Hiding In The Shadows

It’s hiding in the shadows

I say it won’t last

The murky old memories

Cobwebs of the past

Detritus and debris

Lying on the floor

The body of regret

Dead behind the door

Bitterness and sorrow

Smells of rot and rust

Of damp, dark mildew

Of mold, dank and must.

It’s hiding in the shadows

The pain and the love

The joy and the anger

Mingle in the dust

The hopes and the what-if’s

Broken dreams, failed schemes

Scramble for the strip of light

That peeps beyond the beams

I listen for footsteps

But they are silent in the hall

What’s hiding in the shadows

Won’t come out at all.

Is frozen in the distance

And cannot move or go.

It’s stuck in aged decades

Of many moons ago.

This shadow is looming

And it won’t let me be.

What’s hiding in the shadows

Well, that thing…

Is me.

11 thoughts on “Hiding In The Shadows”

  1. Very powerful poem! I can relate very much to the message of regret, all of the things that had we known before, all the unknown alternatives feels haunting. I feel like so much wisdom happens during mid-life that it’s shocking. I feel almost like a different person than I was before. The imagery in your poem brings out so much of this realization in a very insightful way.

    Liked by 1 person

    1. Thank you so much Judy. I’m definately going through some growing pains. The need to take stock and get those feelings out, gets more insistant. You’re right, so much wisdom comes out during this time of life. It hurts sometimes, but it’s worth it! I’m getting the sense that it’s a very important and significant time now, both personally and in terms of what’s going on in the world.

      Liked by 1 person

      1. You’re welcome Sue. I’m totally am right there with you my friend! When I wake up a stream of memories comes to me of my childhood, my family that I ran way from, the belief in Christianity too. Tears come from regret and worry that I can’t see them again. After waking up to how much media, films, pop culture affected me I regret falling into manipulation. All the good advice about staying with family, forgiveness and old moral values got thrown away as redundant, but they were precious values. I wish I could go back in time but at least I can see it now. I reconnected with my family, including my brother. They all took the injection but so far I’m hoping they got placebos. It hurts and I guess it is releasing old toxins to feel this regret.
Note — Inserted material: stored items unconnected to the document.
(** C10: when a [tool_use] block is executed and the model answers the
    committed [tool_result], only the first block of that follow-up
    response is read, as a text block: its text is appended to the
    transcript and the loop goes on with the first response, whatever
    follows in the follow-up; an empty follow-up raises IndexError and a
    first block that is not a text block raises AttributeError, which ends
    the loop and [process_query]. *)
Theorem followup_read_as_first_text (tools : Params) id name input
    (rest : list Block) (l : Locals E) (s : State E) h result w1 followup w2 :
  self_session s = Some h ->
  session_call_tool E h name input (world s) = (inr result, w1) ->
  messages_create E MODEL MAX_TOKENS
    (snapshot (with_tool_use l id name input (call_content result))) tools w1
    = (inr followup, w2) ->
  scan tools (ToolUseBlock id name input :: rest) l s =
  let l1 := with_tool_use l id name input (call_content result) in
  let s2 := after (create_event l1 tools) w2 (after (EvCallTool name input) w1 s) in
  match followup with
  | TextBlock text :: _ => scan tools rest (with_followup l1 text) s2
  | [] => (Raise (IndexError "list index out of range"), s2)
  | ToolUseBlock _ _ _ :: _ =>
      (Raise (AttributeError "'ToolUseBlock' object has no attribute 'text'"), s2)
  | OtherBlock cls _ :: _ =>
      (Raise (AttributeError ("'" ++ cls ++ "' object has no attribute 'text'")), s2)
  end.
Proof.
  intros Hs Hc Hm. cbn [scan scan_block].
  assert (Hg : get_session "call_tool" s = (Ok h, s))
    by (unfold get_session; now rewrite Hs).
  assert (Hsend : anthropic_create (with_tool_use l id name input (call_content result))
                    tools (after (EvCallTool name input) w1 s)
                  = (Ok followup,
                     after (create_event
                              (with_tool_use l id name input (call_content result)) tools)
                           w2 (after (EvCallTool name input) w1 s)))
    by (apply call_ok, Hm).
  destruct followup as [|[text | id' name' input' | cls type] tail].
  - apply bind_raise. rewrite (bind_ok _ _ _ Hg), (bind_ok _ _ _ (call_ok _ _ _ Hc)).
    now rewrite (bind_ok _ _ _ Hsend).
  - erewrite bind_ok; [reflexivity|].
    rewrite (bind_ok _ _ _ Hg), (bind_ok _ _ _ (call_ok _ _ _ Hc)).
    now rewrite (bind_ok _ _ _ Hsend).
  - apply bind_raise. rewrite (bind_ok _ _ _ Hg), (bind_ok _ _ _ (call_ok _ _ _ Hc)).
    now rewrite (bind_ok _ _ _ Hsend).
  - apply bind_raise. rewrite (bind_ok _ _ _ Hg), (bind_ok _ _ _ (call_ok _ _ _ Hc)).
    now rewrite (bind_ok _ _ _ Hsend).
Qed.

Lemma first_response_run (query : string) (s : State E) h tools w1 response w2 :
  self_session s = Some h ->
  session_list_tools E h (world s) = (inr tools, w1) ->
  messages_create E MODEL MAX_TOKENS [user_message E query] (map (to_param E) tools) w1
    = (inr response, w2) ->
  exists delta,
    trace (snd (orchestrate query s))
      = trace s ++ EvListTools :: first_call query tools :: delta /\
    fst (orchestrate query s) <> Running /\
    scan_run (map (to_param E) tools) (initial query) response delta
             (returned (fst (orchestrate query s))).
Proof.
  intros Hs Hl Hm. rewrite (orchestrate_scan _ _ Hs Hl Hm).
  destruct (scan _ response (initial query) _) as [o s'] eqn:Hscan.
  apply scan_sound in Hscan as (delta & Ht & _ & Hrun & Hscan).
  exists delta. cbn [fst snd]. rewrite Ht, !trace_after, <- !app_assoc. now repeat split.
Qed.

Lemma transcript_ok (o : Outcome (Locals E)) (out : string) :
  transcript o = Ok out -> returned o <> None.
Proof. now destruct o. Qed.

Lemma transcript_running (o : Outcome (Locals E)) :
  o <> Running -> transcript o <> Running.
Proof. now destruct o. Qed.

(** C1, as amended: [process_query] scans the blocks of the first model
    response only.  On a connected session whose catalog fetch and first
    model call succeed it always ends, by returning or by raising, after
    at most one follow-up model call per [tool_use] block of the first
    response, and exactly that many when it returns.  Its tool calls are
    those of an initial run of the [tool_use] blocks of the first response,
    so a [tool_use] block of a follow-up response is never executed and
    never causes a further model call. *)
Theorem scans_first_response_only (query : string) (s : State E)
    h tools w1 response w2 :
  self_session s = Some h ->
  session_list_tools E h (world s) = (inr tools, w1) ->
  messages_create E MODEL MAX_TOKENS [user_message E query] (map (to_param E) tools) w1
    = (inr response, w2) ->
  exists followups,
    trace (snd (process_query query s))
      = trace s ++ EvListTools :: first_call query tools :: followups /\
    fst (process_query query s) <> Running /\
    List.length (model_calls followups) <= List.length (tool_uses response) /\
    List.length (tool_calls followups) <= List.length (tool_uses response) /\
    (exists not_reached,
       map request (tool_uses response) = tool_calls followups ++ not_reached) /\
    (forall out, fst (process_query query s) = Ok out ->
       List.length (model_calls followups) = List.length (tool_uses response)).
Proof.
  intros Hs Hl Hm. rewrite process_query_transcript. cbn [fst snd].
  destruct (first_response_run query s Hs Hl Hm) as (delta & Ht & Hrun & Hscan).
  destruct (scan_run_requests Hscan) as (later & Hreq & _).
  apply scan_run_turns in Hscan as (Hm1 & Ht1 & Hr).
  exists delta. repeat split; trivial.
  - now apply transcript_running.
  - now exists later.
  - intros out Hout. eapply Hr, transcript_ok, Hout.
Qed.

(** C4, as amended: the [call_tool] invocations of a query are, in order
    and each with the name and the input of its block, those of an initial
    run of the [tool_use] blocks of the first model response, and of all
    of them when [process_query] returns; no other invocation is made, so
    none for a [tool_use] block of a follow-up response. *)
Theorem tool_calls_of_first_response (query : string) (s : State E)
    h tools w1 response w2 :
  self_session s = Some h ->
  session_list_tools E h (world s) = (inr tools, w1) ->
  messages_create E MODEL MAX_TOKENS [user_message E query] (map (to_param E) tools) w1
    = (inr response, w2) ->
  exists delta not_reached,
    trace (snd (process_query query s)) = trace s ++ delta /\
    map request (tool_uses response) = tool_calls delta ++ not_reached /\
    (forall out, fst (process_query query s) = Ok out -> not_reached = []).
Proof.
  intros Hs Hl Hm. rewrite process_query_transcript. cbn [fst snd].
  destruct (first_response_run query s Hs Hl Hm) as (delta & Ht & _ & Hscan).
  apply scan_run_requests in Hscan as (later & Hreq & Hr).
  exists (EvListTools :: first_call query tools :: delta), later.
  repeat split; trivial.
  intros out Hout. eapply Hr, transcript_ok, Hout.
Qed.

(** C2, as amended: when the loop of [process_query] ends normally, the
    pending buffer has been committed once per [tool_use] block of the
    first response, not once per response.  The history is then the user
    message of the query followed, for each [tool_use] block in order, by
    one assistant message holding the buffer
    (the same list object every time, which by then holds every text and
    [tool_use] block of the response) and one user message with a single
    [tool_result] block for that block's id. *)
Theorem buffer_committed_per_tool_use (query : string) (s s' : State E)
    h tools w1 response w2 (l : Locals E) :
  self_session s = Some h ->
  session_list_tools E h (world s) = (inr tools, w1) ->
  messages_create E MODEL MAX_TOKENS [user_message E query] (map (to_param E) tools) w1
    = (inr response, w2) ->
  orchestrate query s = (Ok l, s') ->
  exists outputs,
    List.length outputs = List.length (tool_uses response) /\
    messages l = Literal (user_message E query) :: commits (tool_uses response) outputs /\
    assistant_message_content l = kept response.
Proof.
  intros Hs Hl Hm Hret.
  destruct (first_response_run query s Hs Hl Hm) as (delta & _ & _ & Hscan).
  rewrite Hret in Hscan. cbn [fst returned] in Hscan.
  destruct (scan_run_locals Hscan eq_refl) as (cs & Hlen & Hmsg & Hbuf).
  exists cs. now repeat split.
Qed.

(** *** The launch of the tool server *)

Lemma no_spawn_bind {A B} (c : M E A) (k : A -> M E B) :
  no_spawn (E:=E) c -> (forall a, no_spawn (E:=E) (k a)) -> no_spawn (E:=E) (bind c k).
Proof.
  intros Hc Hk s. unfold bind.
  destruct (Hc s) as (d1 & Ht1 & Hs1). destruct (c s) as [[a | e |] s1]; cbn [snd] in *.
  - destruct (Hk a s1) as (d2 & Ht2 & Hs2). exists (d1 ++ d2).
    now rewrite Ht2, Ht1, app_assoc, spawns_app, Hs1, Hs2.
  - now exists d1.
  - now exists d1.
Qed.

Lemma no_spawn_same_trace {A} (c : M E A) :
  (forall s, trace (snd (c s)) = trace s) -> no_spawn (E:=E) c.
Proof. intros H s. exists []. now rewrite app_nil_r, H. Qed.

Lemma no_spawn_call {A} (ev : Ev) (op : Raises (World E) A) :
  spawns [ev] = [] -> no_spawn (E:=E) (call ev op).
Proof. intros H s. exists [ev]. split; [apply call_trace | trivial]. Qed.

Lemma no_spawn_get_session (method : string) : no_spawn (E:=E) (get_session method).
Proof.
  apply no_spawn_same_trace. intros s. unfold get_session.
  now destruct (self_session s).
Qed.

Lemma no_spawn_print (text : string) : no_spawn (E:=E) (print text).
Proof. intros s. now exists [EvPrint text]. Qed.

Lemma no_spawn_enter {A} (ev : Ev) (op : Raises (World E) A) res :
  spawns [ev] = [] -> no_spawn (E:=E) (enter_async_context ev op res).
Proof.
  intros H. apply no_spawn_bind; [now apply no_spawn_call|].
  intros a. now apply no_spawn_same_trace.
Qed.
I think this is one of the most incredible times in human history, I truly don’t know what’s coming next but I ultimately feel comfort that good will win over evil in the end. It’s a blessing for me to have a friendship with you here ❤️!

        Liked by 1 person

      2. I’m glad I connected with my family on a basic level just as all this crap hit the fan. They took the injection too and get-togethers seem unlikely now. My parents are both almost eighty and I worry all the time about them dying, and about elderly friends too. It’s nice that my husbands side of the family went the complete opposite way and only two of them took the vaccine. One of those two has developed myocarditis, a known side effect of the vaccine. It’s very comforting to know people ‘on the other side,’ so to speak. Such a relief and comfort. I feel a huge division between people now. We need to connect more with like minded people. I feel everything’s going to be okay in the end. It is absolutely invaluable to know you and have a friendship with you Judy and I appreciated it very much.